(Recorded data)
(** Once the script is written, the [cscript] process is started, and
    the bridge reports success exactly when the process exited with
    code 0 and left an output that is not empty. *)
Lemma WordCom_exact inputPath outputPath w tempDir wa wb :
  (platform env === "win32") = true ->
  mkdtemp env (join env [tmpdir env; "docx2pdf-"]) w = (Return tempDir, wa) ->
  writeFile env (join env [tempDir; "docx2pdf.vbs"]) vbs wa = (Return tt, wb) ->
  let ran :=
    spawn env wb "cscript"
      ["//nologo"; join env [tempDir; "docx2pdf.vbs"]; inputPath; outputPath]
      [] in
  exists w' tail,
    convertDocxToPdfViaWordCom env inputPath outputPath w
    = (Return (exited_cleanly (fst ran)
               && output_made env (snd ran) outputPath), w') /\
    trace w'
    = (trace w ++ firstn 3 (com_calls env tempDir inputPath outputPath)
       ++ tail)%list.
Proof.
  intros Hp Hm Hw ran.
  pose proof (mkdtemp_trace _ _ _ _ Hm) as Ha.
  pose proof (writeFile_trace _ _ _ _ _ Hw) as Hb.
  unfold convertDocxToPdfViaWordCom. rewrite Hp. cbn [negb].
  unfold try_catch.
  erewrite bind_Return by exact Hm. cbv zeta.
  erewrite bind_Return by exact Hw.
  unfold bind at 1, spawn_proc. cbn [fst snd]. fold ran.
  destruct (exited_cleanly (fst ran)) eqn:Hc; cbn [andb].
  - match goal with
    | |- context [output_present env outputPath ?w1] =>
        destruct (output_present_exact outputPath w1)
          as (w' & calls & E & Hfs & Ht)
    end.
    rewrite E. cbn [fs put_fs]. exists w', calls. split; [reflexivity |].
    rewrite Ht. cbn. rewrite Hb, Ha, <- !app_assoc. reflexivity.
  - eexists _, []. split; [reflexivity |].
    cbn. rewrite Hb, Ha, <- !app_assoc. reflexivity.
Qed.

(** The Python helper always looks for its script; when the script is
    there it starts [python], and [py] when [python] did not exit
    cleanly, and it reports success exactly when the last process
    exited with code 0 and left an output that is not empty. *)
Lemma Python_exact inputPath outputPath w :
  let args := [python_script env; inputPath; outputPath] in
  let wp := log (EvPathExists (python_script env)) w in
  let first := spawn env wp "python" args python_vars in
  let wq := put_fs (snd first) (log (EvSpawn "python" args python_vars) wp) in
  let second := spawn env wq "py" ("-3" :: args) python_vars in
  exists w' rest,
    convertDocxToPdfViaPython env inputPath outputPath w
    = (Return
         (match fs w !! python_script env with
          | None => false
          | Some _ =>
              if exited_cleanly (fst first)
              then output_made env (snd first) outputPath
              else exited_cleanly (fst second)
                   && output_made env (snd second) outputPath
          end), w') /\
    trace w' = (trace w ++ EvPathExists (python_script env) :: rest)%list /\
    (fs w !! python_script env <> None ->
     In (EvSpawn "python" args python_vars) rest /\
     (exited_cleanly (fst first) = false ->
      In (EvSpawn "py" ("-3" :: args) python_vars) rest)).
Proof.
  intros args wp first wq second.
  unfold convertDocxToPdfViaPython. cbv zeta. fold (python_script env).
  unfold try_catch, bind at 1, pathExists.
  destruct (fs w !! python_script env) as [node |] eqn:Hscript; cbn [negb].
  2: { eexists _, []. split; [reflexivity |]. split; [reflexivity | done]. }
  unfold bind at 1, spawn_proc. cbn [fst snd].
  fold args. fold wp. fold first. fold wq.
  unfold bind at 1.
  destruct (exited_cleanly (fst first)) eqn:Hc1; cbn [negb ret].
  - match goal with
    | |- context [output_present env outputPath ?w1] =>
        destruct (output_present_exact outputPath w1)
          as (w' & calls & E & Hfs & Ht)
    end.
    rewrite E. exists w', (EvSpawn "python" args python_vars :: calls).
    split; [reflexivity |]. split.
    + rewrite Ht. unfold wq, wp. cbn. now rewrite <- !app_assoc.
    + intros _. split; [now left | discriminate].
  - unfold bind at 1. cbn [fst snd]. fold second.
    destruct (exited_cleanly (fst second)) eqn:Hc2; cbn [andb ret].
    + match goal with
      | |- context [output_present env outputPath ?w1] =>
          destruct (output_present_exact outputPath w1)
            as (w' & calls & E & Hfs & Ht)
      end.
      rewrite E.
      exists w', (EvSpawn "python" args python_vars
                  :: EvSpawn "py" ("-3" :: args) python_vars :: calls).
      split; [reflexivity |]. split.
      * rewrite Ht. unfold wq, wp. cbn. now rewrite <- !app_assoc.
      * intros _. split; [now left | intros _; right; now left].
    + eexists _, [EvSpawn "python" args python_vars;
                  EvSpawn "py" ("-3" :: args) python_vars].
      split; [reflexivity |]. split.
      * unfold wq, wp. cbn. now rewrite <- !app_assoc.
      * intros _. split; [now left | intros _; right; now left].
Qed.

Lemma render_path_spec inputPath outputPath options :
  spec anywhere no_spawn any_value
    (await content := readDocument env inputPath "docx" options in
     run convertToPdf env content outputPath options in
     ret (converted outputPath "Successfully converted docx to pdf")).
Proof. unfold no_spawn. spec_go. Qed.


(** C2. A request to convert a Word document to PDF, once the input
    has been found and the output directory made, goes through the
    strategies in this order.
    - First the Word COM bridge, once: its calls are a beginning of
      [mkdtemp], the script written, one [cscript] process, the look
      at the output and its size; on a platform other than [win32] it
      makes no call at all. On [win32] it is attempted: [mkdtemp] is
      called, and once the script is written the process is started.
      It reports success exactly when the process exited with code 0
      and the output is there with a size above 0.
    - Then, only if the bridge did not succeed, the Python helper,
      once: its calls are a beginning of the look for the script, one
      [python] process, one [py] process if [python] did not exit
      cleanly, the look at the output and its size. It is attempted
      whenever the bridge did not succeed: the script is looked for,
      and when it is there the processes are started. It reports
      success exactly when the script is there, the last process
      started exited with code 0 and the output is there with a size
      above 0.
    - If neither succeeded, the request is not refused: the result is
      that of the read stage followed by the HTML rendering of
      [convertToPdf], inside the same [try], and these stages start no
      helper process. *)
Theorem docx_to_pdf_strategies_in_order
    (inputPath outputPath : string) (options : ConversionOptions)
    (w w1 : World) :
  fs w !! inputPath <> None ->
  detectFormat env inputPath = "docx" ->
  ensureDir env (dirname env outputPath) (log (EvPathExists inputPath) w)
  = (Return tt, w1) ->
  exists usedCom w2 com usedPy w3 py,
    convertDocxToPdfViaWordCom env inputPath outputPath w1
    = (Return usedCom, w2) /\
    trace w2 = (trace w1 ++ com)%list /\
    (exists tempDir,
        com `prefix_of` com_calls env tempDir inputPath outputPath) /\
    ((platform env === "win32") = false -> com = [] /\ usedCom = false) /\
    (usedCom = true -> helper_made env com (fs w2) outputPath) /\
    (if usedCom then usedPy = false /\ w3 = w2
     else convertDocxToPdfViaPython env inputPath outputPath w2
          = (Return usedPy, w3)) /\
    trace w3 = (trace w2 ++ py)%list /\
    (exists second,
        py `prefix_of` python_calls env inputPath outputPath second) /\
    (usedPy = true -> helper_made env py (fs w3) outputPath) /\
    convertDocument env inputPath outputPath "pdf" options w
    = (if usedCom then
         (Return (converted outputPath
            "Successfully converted docx to pdf via Microsoft Word (COM)"), w2)
       else if usedPy then
         (Return (converted outputPath
            "Successfully converted docx to pdf via DocumentAssistant script"), w3)
       else
         try_catch
           (await content := readDocument env inputPath "docx" options in
            run convertToPdf env content outputPath options in
            ret (converted outputPath "Successfully converted docx to pdf"))
           (fun error => ret (conversion_failure outputPath error)) w3) /\
    (exists gen,
        trace (snd ((await content := readDocument env inputPath "docx" options in
                     run convertToPdf env content outputPath options in
                     ret (converted outputPath
                            "Successfully converted docx to pdf")) w3))
        = (trace w3 ++ gen)%list /\
        Forall (fun ev => ~ is_spawn ev) gen) /\
    ((platform env === "win32") = true ->
     (exists rest,
         com = EvMkdtemp (join env [tmpdir env; "docx2pdf-"]) :: rest) /\
     (forall tempDir wa wb,
         mkdtemp env (join env [tmpdir env; "docx2pdf-"]) w1
         = (Return tempDir, wa) ->
         writeFile env (join env [tempDir; "docx2pdf.vbs"]) vbs wa
         = (Return tt, wb) ->
         let script := join env [tempDir; "docx2pdf.vbs"] in
         let ran :=
           spawn env wb "cscript"
             ["//nologo"; script; inputPath; outputPath] [] in
         In (EvSpawn "cscript" ["//nologo"; script; inputPath; outputPath] [])
            com /\
         usedCom
         = exited_cleanly (fst ran)
           && output_made env (snd ran) outputPath)) /\
    (usedCom = false ->
     let args := [python_script env; inputPath; outputPath] in
     let wp := log (EvPathExists (python_script env)) w2 in
     let first := spawn env wp "python" args python_vars in
     let wq :=
       put_fs (snd first) (log (EvSpawn "python" args python_vars) wp) in
     let second := spawn env wq "py" ("-3" :: args) python_vars in
     (exists rest, py = EvPathExists (python_script env) :: rest) /\
     usedPy
     = match fs w2 !! python_script env with
       | None => false
       | Some _ =>
           if exited_cleanly (fst first)
           then output_made env (snd first) outputPath
           else exited_cleanly (fst second)
                && output_made env (snd second) outputPath
       end /\
     (fs w2 !! python_script env <> None ->
      In (EvSpawn "python" args python_vars) py /\
      (exited_cleanly (fst first) = false ->
       In (EvSpawn "py" ("-3" :: args) python_vars) py))).
Proof.
  intros Hin Hfmt Hdir.
  destruct (WordCom_run inputPath outputPath w1)
    as (usedCom & w2 & com & E1 & Ht1 & Hp1 & Hw1 & Hb1).
  assert (Hattempt :
    (platform env === "win32") = true ->
    (exists rest,
        com = EvMkdtemp (join env [tmpdir env; "docx2pdf-"]) :: rest) /\
    (forall tempDir wa wb,
        mkdtemp env (join env [tmpdir env; "docx2pdf-"]) w1
        = (Return tempDir, wa) ->
        writeFile env (join env [tempDir; "docx2pdf.vbs"]) vbs wa
        = (Return tt, wb) ->
        let script := join env [tempDir; "docx2pdf.vbs"] in
        let ran :=
          spawn env wb "cscript"
            ["//nologo"; script; inputPath; outputPath] [] in
        In (EvSpawn "cscript" ["//nologo"; script; inputPath; outputPath] [])
           com /\
        usedCom
        = exited_cleanly (fst ran)
          && output_made env (snd ran) outputPath)).
  { intros Hp. split.
    - destruct (WordCom_starts inputPath outputPath w1 Hp)
        as (b & w' & rest & E & Ht).
      rewrite E1 in E. injection E as _ <-.
      rewrite Ht1 in Ht. apply app_inv_head in Ht. now exists rest.
    - intros tempDir wa wb Hm Hw. cbv zeta.
      destruct (WordCom_exact inputPath outputPath w1 tempDir wa wb Hp Hm Hw)
        as (w' & tail & E & Ht).
      rewrite E1 in E. injection E as Hb <-.
      rewrite Ht1 in Ht. apply app_inv_head in Ht.
      split; [| exact Hb].
      rewrite Ht. cbn. right. right. now left. }
  assert (Hstart :
    forall k,
      try_catch
        (await found := pathExists inputPath in
         if negb found then throw ("Input file does not exist: " +:+ inputPath)
         else
           run ensureDir env (dirname env outputPath) in
           k)
        (fun error => ret (conversion_failure outputPath error)) w
      = try_catch k (fun error => ret (conversion_failure outputPath error)) w1).
  { intros k. unfold try_catch, bind at 1, pathExists.
    destruct (fs w !! inputPath); [| done]. cbn [negb].
    unfold bind at 1. now rewrite Hdir. }
  unfold convertDocument, convertDocument_body. cbv zeta.
  rewrite Hstart, Hfmt.
  change (("docx" === "docx") && ("pdf" === "pdf")) with true. cbv iota.
  unfold docx_to_pdf_strategies, try_catch, bind at 1 2. rewrite E1.
  destruct usedCom.
  - exists true, w2, com, false, w2, [].
    rewrite app_nil_r.
    split; [reflexivity |]. split; [exact Ht1 |]. split; [exact Hp1 |].
    split; [intros Hp; now destruct (Hw1 Hp) as (? & ? & ?) |].
    split; [intros _; now apply Hb1 |].
    split; [done |]. split; [done |].
    split; [exists false; apply prefix_nil |].
    split; [done |]. split; [reflexivity |].
    split.
    { destruct (render_path_spec inputPath outputPath options w2)
        as (_ & (gen & Hgen & HF) & _). now exists gen. }
    split; [exact Hattempt | discriminate].
  - destruct (Python_run inputPath outputPath w2)
      as (usedPy & w3 & py & E2 & Ht2 & Hp2 & Hb2).
    exists false, w2, com, usedPy, w3, py.
    unfold bind at 1. rewrite E2.
    split; [reflexivity |]. split; [exact Ht1 |]. split; [exact Hp1 |].
    split; [intros Hp; now destruct (Hw1 Hp) as (? & ? & ?) |].
    split; [done |].
    split; [reflexivity |]. split; [exact Ht2 |]. split; [exact Hp2 |].
    split; [intros ->; now apply Hb2 |].
    split.
    { destruct usedPy; [reflexivity |]. cbn [ret].
      unfold generic_path.
      change (one_of "docx" imageFormats) with false. cbv iota.
      reflexivity. }
    split.
    { destruct (render_path_spec inputPath outputPath options w3)
        as (_ & (gen & Hgen & HF) & _). now exists gen. }
    split; [exact Hattempt |].
    intros _. cbv zeta.
    destruct (Python_exact inputPath outputPath w2)
      as (w' & rest & E & Ht & Hstarted).
    rewrite E2 in E. injection E as Hb <-.
    rewrite Ht2 in Ht. apply app_inv_head in Ht. subst py.
    split; [now exists rest |]. split; [exact Hb |].
    intros Hs. destruct (Hstarted Hs) as [Hpy Hpy2].
    split; [now right | intros Hc; right; now apply Hpy2].
Qed.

Task description ▸
Once you find the line with "ran) outputPath)) /\" above, print it and every line after it up to and including the line with "(fs w2 !! python_script env <> None ->", exactly as written and nothing else.

Answer space ▸
           && output_made env (snd ran) outputPath)) /\
    (usedCom = false ->
     let args := [python_script env; inputPath; outputPath] in
     let wp := log (EvPathExists (python_script env)) w2 in
     let first := spawn env wp "python" args python_vars in
     let wq :=
       put_fs (snd first) (log (EvSpawn "python" args python_vars) wp) in
     let second := spawn env wq "py" ("-3" :: args) python_vars in
     (exists rest, py = EvPathExists (python_script env) :: rest) /\
     usedPy
     = match fs w2 !! python_script env with
       | None => false
       | Some _ =>
           if exited_cleanly (fst first)
           then output_made env (snd first) outputPath
           else exited_cleanly (fst second)
                && output_made env (snd second) outputPath
       end /\
     (fs w2 !! python_script env <> None ->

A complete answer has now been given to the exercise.